- Opening Delimiter -

Lemma decode_head_checkpoint cp : fixed_checkpoint cp →
  decode_head (marshal (checkpoint_tree cp)) = Some (cp_Type cp, cp_Seq cp).
Proof.
  intros Hf. unfold decode_head.
  rewrite json_valid_marshal; [|apply checkpoint_tree_numbers|rewrite coerced_checkpoint_tree; apply checkpoint_tree_depth].
  rewrite tokens_checkpoint by done. unfold checkpoint_tree.
  rewrite into_struct_obj; [|apply (checkpoint_tree_plain cp)|apply (checkpoint_tree_depth cp)].
  change (map (λ kv, (fst kv, toks (snd kv))) ?l) with (fields_toks l). fold head_names. cbn [app].
  set (tail := ("hash", AStr (cp_Hash cp)) :: omit_empty "sig" (cp_Sig cp)).
  assert (Ht : forallb (λ kv : string * any, match field_of head_names (fst kv) with Some _ => false | None => true end) tail = true).
  { unfold tail. cbn [forallb]. by rewrite forallb_omit_empty by reflexivity. }
  cbn [fields_toks map fst snd toks into_fields].
  change (field_of head_names "type") with (Some "type"). change (field_of head_names "seq") with (Some "seq").
  cbn [set_head String.eqb Ascii.eqb Bool.eqb into_string into_number fst snd].
  change (set_head "seq" ?h [TNum ?z]) with ((λ q, (fst h, q)) <$> parse_uint64 z).
  rewrite parse_uint64_itoa by apply Hf. by apply (into_fields_unknown head_names set_head _ tail).
Qed.

Abbreviation read_cp := (into_fields false checkpoint_names set_checkpoint).

Lemma read_cp_type t c es :
  read_cp c (("type", [TStr t]) :: es) =
  read_cp {| cp_Type := t; cp_Seq := cp_Seq c; cp_Hash := cp_Hash c; cp_Sig := cp_Sig c |} es.
Proof. reflexivity. Qed.

Lemma read_cp_seq q c es : 0 <= q < 2 ^ 64 →
  read_cp c (("seq", [TNum (itoa q)]) :: es) =
  read_cp {| cp_Type := cp_Type c; cp_Seq := q; cp_Hash := cp_Hash c; cp_Sig := cp_Sig c |} es.
Proof.
  intros Hq. change (read_cp c (("seq", [TNum (itoa q)]) :: es)) with
    (match (λ q, {| cp_Type := cp_Type c; cp_Seq := q; cp_Hash := cp_Hash c; cp_Sig := cp_Sig c |}) <$> parse_uint64 (itoa q)
     with Some c => read_cp c es | None => None end).
  by rewrite parse_uint64_itoa.
Qed.

Lemma decode_checkpoint_marshal cp : fixed_checkpoint cp → decode_checkpoint (marshal (checkpoint_tree cp)) = Some cp.
Proof.
  intros Hf. unfold decode_checkpoint. rewrite tokens_checkpoint by done. unfold checkpoint_tree.
  rewrite into_struct_obj; [|apply (checkpoint_tree_plain cp)|apply (checkpoint_tree_depth cp)].
  destruct Hf as (_ & _ & _ & Hs). destruct cp as [t q h g]. cbn [cp_Type cp_Seq cp_Hash cp_Sig] in *.
  cbn [app map fst snd toks]. rewrite read_cp_type, read_cp_seq by done.
  unfold omit_empty. by destruct (String.eqb_spec g "") as [->|Hg].
Qed.

(** ** The length of a checkpoint line *)

Lemma checkpoint_line_length cp : 0 <= cp_Seq cp < 2 ^ 64 →
  (String.length (marshal (checkpoint_tree cp)) <=
   6 * String.length (cp_Type cp) + 6 * String.length (cp_Hash cp) + 6 * String.length (cp_Sig cp) + 70)%nat.
Proof.
  intros Hs. pose proof (itoa_length _ Hs). pose proof (html_string_length (cp_Type cp)).
  pose proof (html_string_length (cp_Hash cp)). pose proof (html_string_length (cp_Sig cp)).
  unfold checkpoint_tree, omit_empty. destruct (String.eqb (cp_Sig cp) ""); cbn [app marshal map join fst snd];
    rewrite !length_app_str.
  all: change (String.length (html_string "type")) with 6%nat; change (String.length (html_string "seq")) with 5%nat;
    change (String.length (html_string "hash")) with 6%nat; try change (String.length (html_string "sig")) with 5%nat;
    cbn [String.length]; lia.
Qed.

(** A checkpoint signed for a hash in ASCII is written and read unchanged. *)
Lemma SignCheckpoint_fixed `{Ed25519} priv seq hash cp :
  SignCheckpoint priv seq hash = Some cp → fixed hash → 0 <= seq < 2 ^ 64 →
  fixed_checkpoint cp ∧ cp_Type cp = TypeCheckpoint ∧ cp_Seq cp = seq ∧ cp_Hash cp = hash.
Proof.
  unfold SignCheckpoint. destruct (checkpointMessage seq hash) as [msg|]; [|done]. intros [= <-] Hh Hs.
  split; [|done]. split; [done|]. split; [done|]. split; [|done]. by apply valid_fixed, ascii_valid_utf8, base64_encode_ascii.
Qed.

(** A signed checkpoint verifies with the public key. *)
Lemma VerifyCheckpoint_Sign `{E : Ed25519} `{!Ed25519Laws E} priv seq hash cp :
  SignCheckpoint priv seq hash = Some cp → VerifyCheckpoint (ed_public priv) cp = None.
Proof.
  unfold SignCheckpoint, VerifyCheckpoint. destruct (checkpointMessage seq hash) as [msg|] eqn:Em; [|done].
  intros [= <-]. cbn [cp_Sig cp_Seq cp_Hash]. rewrite base64_decode_encode, Em, ed_verify_sign.
  destruct (String.eqb_spec (base64_encode (ed_sign priv msg)) "") as [E0|]; [|done].
  pose proof (ed_sign_length priv msg) as Hl. by destruct (ed_sign priv msg) as [|a [|b [|c s] ] ].
Qed.

(** ** The hash of what is read back *)

Lemma coerce_strs_idemp l : coerce_strs (coerce_strs l) = coerce_strs l.
Proof.
  destruct l as [l|]; [|done]. unfold coerce_strs. cbn. f_equal. rewrite map_map. apply map_ext. intros s. apply coerce_utf8_idemp.
Qed.

Lemma coerce_event_idemp ev : coerce_event (coerce_event ev) = coerce_event ev.
Proof.
  unfold coerce_event. cbn. rewrite !coerce_utf8_idemp, !coerce_strs_idemp. f_equal.
  destruct (ev_Approval ev) as [ [] |]; [|done]. cbn. unfold coerce_approval. cbn. by rewrite !coerce_utf8_idemp.
Qed.

Lemma Canonical_coerce_event ev : Canonical (event_tree (coerce_event ev)) = Canonical (event_tree ev).
Proof.
  apply Canonical_coerced; try apply event_tree_numbers; rewrite !coerced_event_tree; try apply event_tree_depth.
  by rewrite coerce_event_idemp.
Qed.

(** An event and the hash it was given, as read back, hash the same. *)
Lemma HashEvent_coerce ev prev h f :
  fixed prev → ev_Type ev = TypeEvent → HashEvent ev prev = Some (f, h) →
  HashEvent (coerce_event (with_Hash f h)) prev = Some (coerce_event f, h).
Proof.
  intros Hp Ht. unfold HashEvent. destruct (Canonical (event_tree (with_PrevHash ev prev))) as [c|] eqn:Ec; [|done].
  intros [= <- <-].
  assert (E : with_PrevHash (coerce_event (with_Hash (with_PrevHash ev prev) (hex_encode (sha256 (c ++ prev))))) prev =
              coerce_event (with_PrevHash ev prev)).
  { unfold coerce_event, with_PrevHash, with_Hash. cbn. rewrite Ht. cbn. rewrite Hp. done. }
  rewrite E, Canonical_coerce_event, Ec. done.
Qed.
Lemma append_all_ok `{E : Ed25519} `{!Ed25519Laws E} pub w reqs w' evs err :
  log_ok pub w → key_ok pub (w_opts w) → 0 <= lastSeq w → lastSeq w + Z.of_nat (List.length reqs) < 2 ^ 64 →
  (∀ r, r ∈ reqs → payload_ok (fst (fst r))) → append_all w reqs = (w', evs, err) →
  (∀ e, e ∈ evs → slen (marshal (event_tree e)) < maxLine) →
  err = None ∧ log_ok pub w' ∧ lastSeq w' = lastSeq w + Z.of_nat (List.length reqs) ∧
  log_events (w_file w') = log_events (w_file w) ++ map coerce_event evs.
Proof.
  revert w evs. induction reqs as [|[ [ev now] id] reqs IH]; intros w evs Hw Hk Hlo Hhi Hp; cbn [append_all List.length].
  { intros [= <- <- <-] _. cbn. rewrite app_nil_r. split; [done|]. split; [done|]. split; [lia|done]. }
  destruct (Append w ev now (Some id) Whole Whole) as [ [w1 e] o] eqn:Ea.
  assert (Hpe : payload_ok ev) by (apply (Hp (ev, now, id)); by left).
  assert (Hstep : slen (marshal (event_tree e)) < maxLine → _) by
    (intros Hlen; exact (Append_ok pub w ev now id w1 e o Hw Hk Hpe Hlo ltac:(cbn in Hhi; lia) Ea Hlen)).
  destruct o as [err1|].
  - intros [= <- <- <-] Hlen. destruct (Hstep ltac:(apply Hlen; by left)) as [? _]. done.
  - destruct (append_all w1 reqs) as [ [w2 es] o2] eqn:Er. intros [= <- <- <-] Hlen.
    destruct (Hstep ltac:(apply Hlen; by left)) as (_ & Hw1 & Ho & Hs & Hl).
    destruct (IH w1 es Hw1) as (He & Hw2 & Hs2 & Hl2); try done.
    + by rewrite Ho.
    + lia.
    + rewrite Hs. cbn in Hhi. lia.
    + intros r Hr. apply Hp. by right.
    + intros x Hx. apply Hlen. by right.
    + split; [done|]. split; [done|]. split; [rewrite Hs2, Hs; lia|]. rewrite Hl2, Hl. by rewrite <- app_assoc.
Qed.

- Closing Delimiter -

Beginning with the line containing "parse_uint64 (itoa q)" and ending with the line containing "cbn [app map", extract those lines exactly from the listing above, and only those.

    (match (λ q, {| cp_Type := cp_Type c; cp_Seq := q; cp_Hash := cp_Hash c; cp_Sig := cp_Sig c |}) <$> parse_uint64 (itoa q)
     with Some c => read_cp c es | None => None end).
  by rewrite parse_uint64_itoa.
Qed.

Lemma decode_checkpoint_marshal cp : fixed_checkpoint cp → decode_checkpoint (marshal (checkpoint_tree cp)) = Some cp.
Proof.
  intros Hf. unfold decode_checkpoint. rewrite tokens_checkpoint by done. unfold checkpoint_tree.
  rewrite into_struct_obj; [|apply (checkpoint_tree_plain cp)|apply (checkpoint_tree_depth cp)].
  destruct Hf as (_ & _ & _ & Hs). destruct cp as [t q h g]. cbn [cp_Type cp_Seq cp_Hash cp_Sig] in *.
  cbn [app map fst snd toks]. rewrite read_cp_type, read_cp_seq by done.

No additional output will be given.